Portugal junta-se à Alemanha, França, Itália, Espanha e Malta que também já se disponibilizaram para receber parte das 364 pessoas que estão a bordo daqueles navios, “num gesto de solidariedade humanitária para com a questão da migração e das tragédias humanas que se verificam no Mediterrâneo”, refere o MAI.

Portugal tem participado em todos os processos de acolhimento, destacando-se a resposta a vários resgates feitos pelos navios Open Arms, Lifeline, Aquarius I, Diciotti, Aquarius II, Sea Watch III, Alan Kurdi e outras pequenas embarcações e desde 2018 já acolheu um total de 150 pessoas.

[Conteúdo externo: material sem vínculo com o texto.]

Lemma got_crc_flip_trailer l i :
  bytes_ok l -> (4 <= length l)%nat -> (8 * (length l - 2) <= i < 8 * length l)%nat ->
  got_crc (flip_bit l i) =
  Z.lxor (got_crc l) (crc_pow (bit_pos (length l - 2) (blamed_bit (length l) i))).
Proof.
  intros Hb Hl Hi. pose proof (trailer_bit_byte _ _ Hi) as Hq. rewrite crc_pow_blamed by done.
  rewrite !got_crc_xor, flip_bit_length, !at_flip_bit by (auto with mesh; lia).
  destruct Hq as [Hq|Hq]; rewrite Hq.
  - rewrite decide_True, decide_False by lia. rewrite Z.lxor_0_r, Nat.sub_diag, Nat.add_0_r.
    Z.bitwise. btauto.
  - rewrite decide_False, decide_True by lia. rewrite Z.lxor_0_r, Z.shiftl_lxor.
    rewrite Z.shiftl_shiftl by lia.
    replace (Z.of_nat (i mod 8 + 8 * (length l - 1 - (length l - 2))))
      with (Z.of_nat (i mod 8) + 8) by lia. by rewrite Z.lxor_assoc.
Qed.

Lemma want_crc_flip_trailer l i :
  bytes_ok l -> (4 <= length l)%nat -> (8 * (length l - 2) <= i < 8 * length l)%nat ->
  want_crc (flip_bit l i) (length l - 2) = want_crc l (length l - 2).
Proof.
  intros Hb Hl Hi. pose proof (trailer_bit_byte _ _ Hi) as Hq.
  rewrite flip_bit_xor, want_crc_lin by (by rewrite ?unit_err_length).
  unfold want_crc at 2. rewrite unit_err_take_zero, crc16_zero, !at_unit_err by lia.
  rewrite !decide_False by lia. by rewrite Z.shiftl_0_l, !Z.lxor_0_r.
Qed.

(** A frame whose payload arrived intact but whose two-byte CRC trailer
    has one bit in error is "corrected" by flipping a payload bit: the
    recovery reports success and hands over a payload that differs from the
    one sent. *)
Theorem trailer_bit_error_corrupts_payload sent i :
  bytes_ok sent -> (4 <= length sent <= 258)%nat -> crc_matches sent = true ->
  (8 * (length sent - 2) <= i < 8 * length sent)%nat ->
  lora_crc_bruteforce_correct (flip_bit sent i) =
    (true, flip_bit (flip_bit sent i) (blamed_bit (length sent) i)) /\
  take (length sent - 2) (flip_bit (flip_bit sent i) (blamed_bit (length sent) i))
    <> take (length sent - 2) sent.
Proof.
  intros Hb Hl Hok Hi. pose proof (blamed_bit_lt _ _ (proj1 Hl) Hi) as Hj. split.
  - apply bruteforce_flips; rewrite ?flip_bit_length; auto with mesh.
    rewrite want_crc_flip_trailer, got_crc_flip_trailer by (done || lia).
    apply Z.eqb_eq in Hok. rewrite Hok. apply lxor_cancel_l.
  - remember (blamed_bit (length sent) i) as j eqn:Ej. clear Ej. apply bit_div in Hj.
    intros E. apply (f_equal (fun l => at_ l (j / 8))) in E.
    rewrite !at_take in E by done.
    pose proof (trailer_bit_byte _ _ Hi).
    rewrite at_flip_bit in E by (rewrite ?flip_bit_length; auto with mesh; lia).
    rewrite decide_True, at_flip_bit, decide_False, Z.lxor_0_r in E by (done || lia).
    rewrite lxor_eq_swap, Z.lxor_nilpotent, Z.shiftl_1_l in E.
    pose proof (Z.pow_pos_nonneg 2 (Z.of_nat (j mod 8))). lia.
Qed.

Lemma trailer_bit_error_corrupts_payload_witness :
  lora_crc_bruteforce_correct [0x41; 0x42; 0x43; 0x44; 0x3e; 0x15] =
  (true, [0x41; 0x42; 0x43; 0x45; 0x3e; 0x15]).
Proof.
  refine (proj1 (trailer_bit_error_corrupts_payload [0x41; 0x42; 0x43; 0x44; 0x3f; 0x15] 32 _ _ _ _)).
  - bytes_tac.
  - cbn; lia.
  - vm_compute; reflexivity.
  - cbn; lia.
Defined.

(** ** Two-bit search *)

Definition delta_row (b : nat) : list Z := map (fun m => crc_pow (b + m)) (seq 0 8).

Lemma delta_row_small b (k : nat -> Z) :
  (b + 8 <= 16)%nat -> (forall m, k m = Z.of_nat (b + m)) ->
  map (fun m => u16 (Z.shiftl 1 (k m))) (seq 0 8) = delta_row b.
Proof.
  intros Hb Hk. apply map_ext_in. intros m Hm. apply in_seq in Hm.
  rewrite Hk, <- crc_pow_small by lia. apply (wrap_small 16), crc_pow_range.
Qed.

Lemma delta_row_step b : map crc_step8 (delta_row b) = delta_row (b + 8).
Proof.
  unfold delta_row. rewrite map_map. apply map_ext. intros m. unfold crc_step8.
  rewrite crc_pow_add. apply (f_equal crc_pow). lia.
Qed.

Lemma delta_rows_S n cur acc :
  delta_rows (S n) cur acc = delta_rows n (map crc_step8 cur) (cur ++ acc).
Proof. by destruct n. Qed.

Lemma map_seq_shift {A} (f : nat -> A) a n : map f (seq a n) = map (fun m => f (a + m)%nat) (seq 0 n).
Proof.
  revert a. induction n as [|n IH]; intros a; [done|]. cbn. rewrite Nat.add_0_r. f_equal.
  rewrite (IH (S a)), <- seq_shift, map_map. apply map_ext. intros m. f_equal. lia.
Qed.

Lemma delta_rows_closed n b acc :
  delta_rows n (delta_row b) acc =
  map (fun i => crc_pow (b + i mod 8 + 8 * (n - 1 - i / 8))) (seq 0 (8 * n)) ++ acc.
Proof.
  revert b acc. induction n as [|n IH]; intros b acc; [done|].
  rewrite delta_rows_S, delta_row_step, IH.
  replace (8 * S n)%nat with (8 * n + 8)%nat by lia.
  rewrite seq_app, map_app, <- app_assoc. f_equal.
  - apply map_ext_in. intros i Hi. apply in_seq in Hi.
    pose proof (bit_div i n ltac:(lia)). apply (f_equal crc_pow). lia.
  - f_equal. rewrite map_seq_shift. apply map_ext_in. intros m Hm. apply in_seq in Hm.
    rewrite Nat.add_0_l. destruct (bit_split n m) as [-> ->]; [lia|].
    apply (f_equal crc_pow). lia.
Qed.

Lemma delta_table_closed p :
  (2 <= p)%nat -> delta_table p = map (fun i => crc_pow (bit_pos p i)) (seq 0 (8 * p)).
Proof.
  intros Hp. unfold delta_table.
  pose proof (delta_row_small 8 (fun m => 8 + Z.of_nat m) ltac:(lia) ltac:(intros; lia)) as R8.
  rewrite R8, (delta_row_small 0 Z.of_nat) by (intros; lia).
  replace (map (fun m => crc_step8 (u16 (Z.shiftl 1 (8 + Z.of_nat m)))) (seq 0 8))
    with (delta_row 16).
  2: { change (delta_row 16) with (delta_row (8 + 8)). by rewrite <- delta_row_step, <- R8, map_map. }
  rewrite delta_rows_closed, <- app_assoc.
  pose proof (delta_rows_closed 2 0 []) as E. rewrite !delta_rows_S, delta_row_step in E.
  cbn [delta_rows] in E. rewrite !app_nil_r, Nat.add_0_l in E. rewrite app_nil_l, E.
  replace (8 * p)%nat with (8 * (p - 2) + 8 * 2)%nat by lia.
  rewrite seq_app, map_app. f_equal.
  - apply map_ext_in. intros i Hi. apply in_seq in Hi.
    pose proof (bit_div i (p - 2) ltac:(lia)). unfold bit_pos. apply (f_equal crc_pow). lia.
  - rewrite (map_seq_shift _ (0 + 8 * (p - 2))). apply map_ext_in. intros m Hm. apply in_seq in Hm.
    unfold bit_pos. change (0 + 8 * (p - 2) + m)%nat with (8 * (p - 2) + m)%nat.
    rewrite (Nat.add_comm (8 * (p - 2))), (Nat.mul_comm 8 (p - 2)).
    rewrite Nat.div_add, Nat.Div0.mod_add by lia. pose proof (bit_div m 2 ltac:(lia)).
    apply (f_equal crc_pow). lia.
Qed.

Lemma at_map_seq (f : nat -> Z) n i : (i < n)%nat -> at_ (map f (seq 0 n)) i = f i.
Proof.
  intros. unfold at_. rewrite (nth_indep _ 0 (f 0%nat)) by (by rewrite length_map, length_seq).
  by rewrite map_nth, seq_nth.
Qed.

(** The backward recurrence fills the delta table with, for every payload
    bit, exactly the change that flipping this bit makes to the wanted CRC,
    whatever the content of the frame. *)
Theorem delta_table_correct bytes i :
  bytes_ok bytes -> (4 <= length bytes)%nat -> (i < 8 * (length bytes - 2))%nat ->
  length (delta_table (length bytes - 2)) = (8 * (length bytes - 2))%nat /\
  want_crc (flip_bit bytes i) (length bytes - 2) =
  Z.lxor (want_crc bytes (length bytes - 2)) (at_ (delta_table (length bytes - 2)) i).
Proof.
  intros Hb Hl Hi. rewrite delta_table_closed by lia. split; [by rewrite length_map, length_seq|].
  rewrite at_map_seq by done. apply want_crc_flip; (done || lia).
Qed.

Lemma delta_table_correct_witness :
  want_crc (flip_bit [1; 2; 3; 4; 5] 7) 3 = Z.lxor (want_crc [1; 2; 3; 4; 5] 3) (at_ (delta_table 3) 7).
Proof.
  refine (proj2 (delta_table_correct [1; 2; 3; 4; 5] 7 _ _ _)); cbn; try lia.
  bytes_tac.
Defined.
(** At every coding rate an error-free codeword decodes to the nibble it
    was encoded from, and so does a codeword with any one of its check bits
    in error. *)
Theorem hamming_clean_and_check_bits nib cr :
  0 <= nib < 16 -> 5 <= cr <= 8 ->
  fst (lora_hamming_decode (hamming_encode_ref nib cr) cr) = nib /\
  (forall k, 0 <= k < cr - 4 ->
   fst (lora_hamming_decode (Z.lxor (hamming_encode_ref nib cr) (Z.shiftl 1 k)) cr) = nib).
Proof.
  intros Hn Hc. split; [by rewrite hamming_clean|].
  intros k Hk. by apply hamming_parity_error.
Qed.

Lemma hamming_clean_and_check_bits_witness :
  fst (lora_hamming_decode (Z.lxor (hamming_encode_ref 11 8) (Z.shiftl 1 2)) 8) = 11.
Proof.
  apply (proj2 (hamming_clean_and_check_bits 11 8 ltac:(lia) ltac:(lia)) 2 ltac:(lia)).
Defined.

(** At the correcting rates 4/7 and 4/8 a single error in data bit [dj]
    is not repaired: the syndrome table flips the mirrored bit d(3-j) as
    well, so the nibble returned has two wrong bits instead of one. *)
Theorem hamming_data_error_doubled nib cr j :
  0 <= nib < 16 -> 7 <= cr <= 8 -> 0 <= j < 4 ->
  fst (lora_hamming_decode (Z.lxor (hamming_encode_ref nib cr) (Z.shiftl 1 (cr - 1 - j))) cr) =
  Z.lxor (Z.lxor nib (Z.shiftl 1 j)) (Z.shiftl 1 (3 - j)).
Proof.
  intros Hn Hc Hj.
  assert (H : forallb (fun cr => forallb (fun n => forallb (fun j =>
     fst (lora_hamming_decode (Z.lxor (hamming_encode_ref n cr) (Z.shiftl 1 (cr - 1 - j))) cr) =?
     Z.lxor (Z.lxor n (Z.shiftl 1 j)) (Z.shiftl 1 (3 - j)))
     (map Z.of_nat (seq 0 4))) nibbles) [7; 8] = true) by reflexivity.
  apply forallb_in with (x := cr) in H; [|cbn; lia].
  apply forallb_in with (x := nib) in H; [|by apply in_nibbles].
  apply forallb_in with (x := j) in H; [|apply in_bits; lia].
  by apply Z.eqb_eq in H.
Qed.
(* ===== verification/LoraLink.v ===== *)
(** End to end over the LoRa bit layer: a reference transmitter (whitening,
    CRC trailer, explicit header, Hamming code, interleaver, Gray mapping,
    chirp bins) and the theorem that the receiver of src/lora.c inverts it;
    the header checksum's error detection; the edge cases of the payload
    length that the receiver gets wrong. *)

From S2P Require Import Prelude LoraCodec LoraCrcFacts LoraFec LoraFrame.

Local Open Scope Z_scope.
#[local] Opaque crc_step.

(** ** The transmitter *)

Definition byte_nibbles (b : Z) : list Z := [Z.land b 15; Z.shiftr b 4].

Definition tx_bytes (payload : list Z) (has_crc : bool) : list Z :=
  lora_dewhiten payload (length payload) ++
  (if has_crc then let crc := want_crc payload (length payload) in [Z.land crc 255; Z.shiftr crc 8]
   else []).

Definition tx_header (len cr : Z) (has_crc : bool) : list Z :=
  let n0 := Z.shiftr len 4 in
  let n1 := Z.land len 15 in
  let n2 := Z.lor (Z.shiftl (cr - 4) 1) (if has_crc then 1 else 0) in
  let chk := header_checksum n0 n1 n2 in
  [n0; n1; n2; Z.shiftr chk 4; Z.land chk 15].

Definition pad_to (n : nat) (l : list Z) : list Z := take n l ++ replicate (n - length l) 0.

Definition tx_block (sf_p cr : nat) (nibs : list Z) : list Z :=
  lora_interleave_ref (map (fun n => hamming_encode_ref n (Z.of_nat cr)) nibs) sf_p cr.

Fixpoint tx_blocks (nblk sf_p cr : nat) (nibs : list Z) : list Z :=
  match nblk with
  | O => []
  | S k => tx_block sf_p cr (pad_to sf_p nibs) ++ tx_blocks k sf_p cr (drop sf_p nibs)
  end.

(** The FFT bin of a chirp: Gray inverse, times 4 at reduced rate, plus 1. *)
Definition tx_bin (reduced : bool) (N s : Z) : Z :=
  ((if reduced then 4 * lora_gray_encode s else lora_gray_encode s) + 1) mod N.

(** The eight header bins and the payload bins of a frame. *)
Definition lora_tx (sf cr bw_hz : Z) (has_crc : bool) (payload : list Z) : list Z * list Z :=
  let N := 2 ^ sf in
  let ldro := payload_ldro_of sf bw_hz in
  let sf_p := Z.to_nat (sf - (if ldro then 2 else 0)) in
  let nibs := flat_map byte_nibbles (tx_bytes payload has_crc) in
  let first := Z.to_nat (sf - 7) in
  let len := Z.of_nat (length payload) in
  let nblk := Z.to_nat (payload_symbol_count sf len cr has_crc ldro / cr) in
  (map (tx_bin true N)
     (tx_block (Z.to_nat (sf - 2)) 8 (tx_header len cr has_crc ++ pad_to first nibs)),
   map (tx_bin ldro N) (tx_blocks nblk sf_p (Z.to_nat cr) (drop first nibs))).

(** ** The receiver on a frame's bins, as state_tick composes it *)

Definition lora_rx (sf bw_hz : Z) (bf bf2 : bool) (m : frame_meta) (hbins pbins : list Z)
  : option (list Z * frame_meta) :=
  let N := 2 ^ sf in
  let h := decode_header sf (header_nibbles sf (map (fun b => header_symbol b 0 N) hbins)) in
  if h_crc_ok h then
    let ldro := payload_ldro_of sf bw_hz in
    let target := payload_symbol_count sf (h_payload_len h) (h_cr h) (h_has_crc h) ldro in
    if target =? 0 then Some ([], m {{ fm_payload_crc_ok := negb (h_has_crc h) }})
    else if Z.of_nat (length pbins) =? target then
      let syms := map (fun b => payload_symbol ldro b 0 N) pbins in
      Some (deliver_payload bf bf2 m (h_payload_len h) (h_has_crc h)
              (assemble_payload (sf - (if ldro then 2 else 0)) (h_cr h) (h_leftover h) syms))
    else None
  else None.

(** ** Demapping inverts the bins *)

Lemma xor_shifts_range n k s : 0 <= s < 2 ^ k -> 0 <= xor_shifts n s < 2 ^ k.
Proof.
  intros Hs. assert (Hk : 0 <= k).
  { destruct (Z.lt_ge_cases k 0); [rewrite Z.pow_neg_r in Hs by done; lia|done]. }
  revert s Hs. induction n as [|n IH]; intros s Hs; cbn [xor_shifts].
  { split; [lia|]. by apply Z.pow_pos_nonneg. }
  apply lxor_range; [done|done|]. apply IH, shiftr_range; [lia|done].
Qed.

Porém, refere o MAI, “apesar da disponibilidade solidária sempre expressa e agora reafirmada, o Governo português continua a defender uma solução europeia integrada, estável e permanente para responder ao desafio migratório”.

Atualmente, mais de 32.000 pessoas vivem em condições miseráveis em cinco locais considerados os “pontos mais quentes”, em Lesbos, Samos, Leros, Chios e Kos, na Grécia, nos campos onde refugiados e migrantes fazem o seu registo de chegada. A capacidade desses campos é de 6.200 pessoas.